地域コーディネーター養成講座・実践編の第5回目は、8名(男性3名、女性5名)の方にご参加いただきました。最終回の講座の目的は、ワークライフバランスについて先進的な取り組みを実践する企業3社の事例、両立支援に取り組むようになるまでの経緯を学ぶことです。

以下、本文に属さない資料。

Lemma step_players_ids (st : State) (e : Event) :
  incl (List.map id (players (step st e)))
       (List.map id (players st) ++ assigned_ids st [e]).
Proof.
  intros i Hi. apply in_or_app.
  destruct e as [n now rnd|j|j now|j now|j c|now| |now1 now2]; simpl.
  - destruct (truthy_cases n) as [[c [s [-> _]]]|[_ F]].
    + rewrite step_addPlayer_some in Hi; simpl in Hi.
      rewrite map_app in Hi. apply in_app_or in Hi.
      destruct Hi as [Hi|Hi]; [now left | right; exact Hi].
    + rewrite step_addPlayer_falsy in Hi by exact F. now left.
  - left. rewrite step_removePlayer in Hi; simpl in Hi.
    apply in_map_iff in Hi. destruct Hi as [p [<- Hp]].
    apply filter_In in Hp. apply in_map. tauto.
  - left. rewrite step_incrementPlayer in Hi; simpl in Hi.
    rewrite !map_map in Hi.
    apply in_map_iff in Hi. destruct Hi as [p [<- Hp]].
    destruct (id p =? j); simpl; now apply in_map.
  - left. rewrite step_decrementPlayer in Hi; simpl in Hi.
    rewrite !map_map in Hi.
    apply in_map_iff in Hi. destruct Hi as [p [<- Hp]].
    destruct (id p =? j); simpl; now apply in_map.
  - left. rewrite step_changePlayerColor in Hi; simpl in Hi.
    rewrite map_map in Hi.
    apply in_map_iff in Hi. destruct Hi as [p [<- Hp]].
    destruct (id p =? j); simpl; now apply in_map.
  - left. rewrite step_resetAllPlayers in Hi; simpl in Hi.
    rewrite map_map in Hi. exact Hi.
  - left. exact Hi.
  - left. rewrite step_tick in Hi; simpl in Hi.
    rewrite map_map in Hi. exact Hi.
Qed.

Lemma run_players_ids (es : list Event) (st : State) :
  incl (List.map id (players (run st es)))
       (List.map id (players st) ++ assigned_ids st es).
Proof.
  revert st. induction es as [|e es IH]; intros st.
  - simpl. rewrite List.app_nil_r. apply incl_refl.
  - rewrite run_cons. intros i Hi. apply IH in Hi.
    change (e :: es) with ([e] ++ es). rewrite assigned_ids_app.
    change (run st [e]) with (step st e).
    apply in_app_or in Hi. rewrite List.app_assoc. apply in_or_app.
    destruct Hi as [Hi|Hi]; [left | now right].
    now apply step_players_ids.
Qed.

(** Ids assigned after a prefix of the trace are larger than every id
    assigned during it: the id of a removed player does not come back. *)
Lemma assigned_ids_fresh (t0 : Z) (es1 es2 : list Event) (i j : Z) :
  In i (assigned_ids (mount t0) es1) ->
  In j (assigned_ids (run (mount t0) es1) es2) ->
  i < j.
Proof.
  intros Hi Hj.
  destruct (assigned_ids_bounds es1 (mount t0)) as [H1 _].
  destruct (assigned_ids_bounds es2 (run (mount t0) es1)) as [H2 _].
  rewrite Forall_forall in H1, H2.
  specialize (H1 i Hi). specialize (H2 j Hj). lia.
Qed.

(** The players present hold increasing ids, all below [nextPlayerId]:
    an id designates at most one of them. *)
Lemma map_id_preserved (g : Player -> Player) (l : list Player) :
  (forall p, id (g p) = id p) ->
  List.map id (List.map g l) = List.map id l.
Proof.
  intros H. rewrite map_map. apply map_ext. exact H.
Qed.

Lemma filter_ids_sorted (f : Player -> bool) (l : list Player) :
  StronglySorted Z.lt (List.map id l) ->
  StronglySorted Z.lt (List.map id (filter f l)).
Proof.
  induction l as [|p l IH]; simpl; intros H; [constructor|].
  inversion H as [|? ? Hl Hp]; subst.
  destruct (f p); simpl; [|now apply IH].
  constructor; [now apply IH|].
  apply Forall_forall. intros i Hi.
  rewrite Forall_forall in Hp. apply Hp.
  apply in_map_iff in Hi. destruct Hi as [q [<- Hq]].
  apply filter_In in Hq. apply in_map. tauto.
Qed.

Lemma snoc_ids_sorted (l : list Z) (n : Z) :
  StronglySorted Z.lt l -> Forall (fun i => i < n) l ->
  StronglySorted Z.lt (l ++ [n]).
Proof.
  induction 1 as [|a l Hl IH Ha]; intros Hn; simpl.
  - repeat constructor.
  - inversion Hn as [|? ? Han Hln]; subst.
    constructor; [now apply IH|].
    apply Forall_app. split; [exact Ha|]. now repeat constructor.
Qed.

Lemma step_ids_sorted (st : State) (e : Event) :
  StronglySorted Z.lt (List.map id (players st)) ->
  Forall (fun i => i < nextPlayerId st) (List.map id (players st)) ->
  StronglySorted Z.lt (List.map id (players (step st e)))
  /\ Forall (fun i => i < nextPlayerId (step st e))
       (List.map id (players (step st e))).
Proof.
  intros Hs Hb.
  destruct e as [n now rnd|j|j now|j now|j c|now| |now1 now2].
  - destruct (truthy_cases n) as [[c [s [-> _]]]|[_ F]].
    + rewrite step_addPlayer_some; simpl. rewrite map_app; simpl. split.
      * now apply snoc_ids_sorted.
      * apply Forall_app. split.
        -- eapply Forall_impl; [|exact Hb]. simpl. intros i Hi. lia.
        -- repeat constructor. lia.
    + rewrite step_addPlayer_falsy by exact F. now split.
  - rewrite step_removePlayer; simpl. split.
    + now apply filter_ids_sorted.
    + apply Forall_forall. intros i Hi.
      rewrite Forall_forall in Hb. apply Hb.
      apply in_map_iff in Hi. destruct Hi as [q [<- Hq]].
      apply filter_In in Hq. apply in_map. tauto.
  - rewrite step_incrementPlayer; simpl.
    rewrite !map_id_preserved;
      [now split | intros p; now destruct (id p =? j) | reflexivity].
  - rewrite step_decrementPlayer; simpl.
    rewrite !map_id_preserved;
      [now split | intros p; now destruct (id p =? j) | reflexivity].
  - rewrite step_changePlayerColor; simpl.
    rewrite !map_id_preserved;
      [now split | intros p; now destruct (id p =? j)].
  - rewrite step_resetAllPlayers; simpl.
    rewrite !map_id_preserved; [now split | reflexivity].
  - rewrite step_exportToJson. now split.
  - rewrite step_tick; simpl.
    rewrite !map_id_preserved; [now split | reflexivity].
Qed.

Lemma run_ids_sorted (es : list Event) (st : State) :
  StronglySorted Z.lt (List.map id (players st)) ->
  Forall (fun i => i < nextPlayerId st) (List.map id (players st)) ->
  StronglySorted Z.lt (List.map id (players (run st es))).
Proof.
  revert st. induction es as [|e es IH]; intros st Hs Hb; [exact Hs|].
  rewrite run_cons. destruct (step_ids_sorted st e Hs Hb) as [Hs' Hb'].
  now apply IH.
Qed.

Lemma reachable_id_unique (t0 : Z) (es : list Event) (p q : Player) :
  In p (players (run (mount t0) es)) ->
  In q (players (run (mount t0) es)) ->
  id p = id q -> p = q.
Proof.
  assert (Hn : NoDup (List.map id (players (run (mount t0) es)))).
  { apply StronglySorted_lt_NoDup, run_ids_sorted; constructor. }
  revert Hn. generalize (players (run (mount t0) es)) as l.
  induction l as [|a l IH]; simpl; intros Hn Hp Hq E; [contradiction|].
  inversion Hn as [|? ? Ha Hl]; subst.
  destruct Hp as [->|Hp], Hq as [->|Hq].
  - reflexivity.
  - exfalso. apply Ha. rewrite E. now apply in_map.
  - exfalso. apply Ha. rewrite <- E. now apply in_map.
  - now apply IH.
Qed.

Lemma skipn_length_app {A : Type} (l l' : list A) :
  skipn (List.length l) (l ++ l') = l'.
Proof. induction l as [|a l IH]; simpl; [reflexivity | exact IH]. Qed.

Lemma added_ids_assigned (es : list Event) (st : State) :
  added_ids st es = assigned_ids st es.
Proof.
  revert st. induction es as [|e es IH]; intros st; [reflexivity|].
  simpl. rewrite IH. f_equal.
  destruct e as [n now rnd|i|i now|i now|i c|now| |now1 now2];
    try reflexivity.
  simpl is_successful_add.
  destruct (truthy_cases n) as [[c [s [-> _]]]|[_ F]].
  - simpl truthy. cbv iota.
    rewrite step_addPlayer_some. simpl players.
    now rewrite skipn_length_app.
  - now rewrite F.
Qed.

Lemma assigned_ids_length (es : list Event) (st : State) :
  List.length (assigned_ids st es) = successful_adds es.
Proof.
  unfold successful_adds.
  revert st. induction es as [|e es IH]; intros st; [reflexivity|].
  simpl. rewrite length_app, IH.
  destruct e; simpl; try reflexivity.
  destruct (truthy playerName); reflexivity.
Qed.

受講者は実際に株式会社ヴァンサンカン(エステ業:松山市二番町)を訪問し、経営者・管理者・従業員3名それぞれの立場からお話を伺いました。NHKで放送された同社の両立支援取り組みVTRを視聴後、人事総務の川口悦子さんよりスタッフ一人一人に合わせた雇用形態などについて詳しくご説明いただきました。次に代表取締役社長の石原美良子さんよりワークライフバランスに取り組んできた経緯をお話いただきました。「エステ業は夜間・土日の予約が多くなりがちですが、お客様の都合を優先するよりも、スタッフが仕事と家庭を両立させることを重視し、予約をお断りすることもある。一番大切なのはスタッフを守ること、と自らの姿勢を示すことで、スタッフのモチベーション・環境は大きく変わってきた」。受講者からの「自分の職場で離職が多く困っている」というアドバイスを求める質問には「スタッフとの信頼関係が大切。年3回の定期的な面談以外にも密なコミュニケーションをとっている。話に耳を傾けることが必要」と石原社長は強調されました。最後に、7年前に新卒入社した水田さんより、自身の働き方の変化( 入社時:正職員 ⇒ 妊娠時:パート ⇒ 出産時:1年育休 ⇒ 復帰時:パート ⇒ 子ども2歳時:短時間正職員 ⇒ 現在:正職員 )や、日常の仕事と家庭とのやりくりについて工夫していることを紹介いただきました。

 

 会場をコムズに変え、愛建電工株式会社(電子制御盤・配電盤等の製造業:松山市南吉田町)の企業事例を弊社スタッフ高橋が発表しました。業種がら男性中心で女性は結婚を機に退職するのが当たり前の風土でしたが、管理者の働きかけにより、女性の働く環境が整備されました。従業員の年齢構成から、今後平均年齢が上昇する反面、生産年齢人口の減少より人材確保は困難になることは予想されます。時間制約のある女性にとっても働きがいのある会社を目指し、社内制度の充実化と体制作りが行われることで、女性の意識が上がり、管理職を目指す人も現れ、女性の育児休暇取得率は9年前の0%から現在では100%へと大きく変わりました。女性にとって働きやすい職場は、男性にとっても働きやすく、働きがいのある職場であるということでした。

次に株式会社石田クリーニング(伊予市灘町)小川照美さんよりお話を伺いました。小川さんは4年前に入社し、現在は高岡店の店長です。「パート職員であっても、正職員と同じように活躍できる環境がある。手を挙げれば、挑戦させてもらえるチャンスもあるし、自分が提案したアイデアを企業が採用してくれ、それが店舗の売上アップになると達成感を感じる。時間の都合がつくから働き始めた当時とは、仕事に対する考え方が随分と変わった。楽しく働くことが大事で、どうやったらこの仕事を楽しめるか、と考えるようになった。子どもの運動会には必ず休める、PTAなどの役員手当がある、など子育て中のスタッフを応援しようという会社の想いを常に感じる」と話しました。受講者からは「運動会休暇はみんなの希望が重なると思うが、どう対処しているのか」という質問があり、小川さんからは「当社は20~60歳代の幅広いスタッフで構成されており、他店舗から応援に来てくれるなど、お互いさまの精神でカバーできている」と答えがありました。

 

 最後に、2つのグループにわかれて感想を共有し、受講者それぞれが今後の活動について抱負を述べました。講座全体を通しての感想では「色んな立場の人の考え方・視点を聞くことで自身の凝り固まった考え方がほぐれていった」と発表された方もいました。

地域コーディネーター養成講座実践編、全5回を出席された3名の方に修了書が授与されました。松山東雲女子大学西村先生からは「コーディネーター役というのは連絡調整役であり、目に見えない仕事が多い。はっきりした成果が表れにくいかもしれないが、学生は着実に育っていく。教員ではなく地域の方がその役割を担っていく点が、新しい挑戦だと思う。今後、皆さんそれぞれの持ち場でコーディネーター役として活躍されることを応援している」と受講者全員にメッセージが伝えられ、終了しました。

講座後の受講者アンケートでは、

・今後は、若い人たちを地域活動へとつなぐ役割を担っていきたい。

・自分が今働いている職場で、子育て世代の人たちに働きやすい環境を作ってあげることを考えていきたい。

などの感想が寄せられるなど、今後の活動への期待と関心がさらに高まった最終回になりました。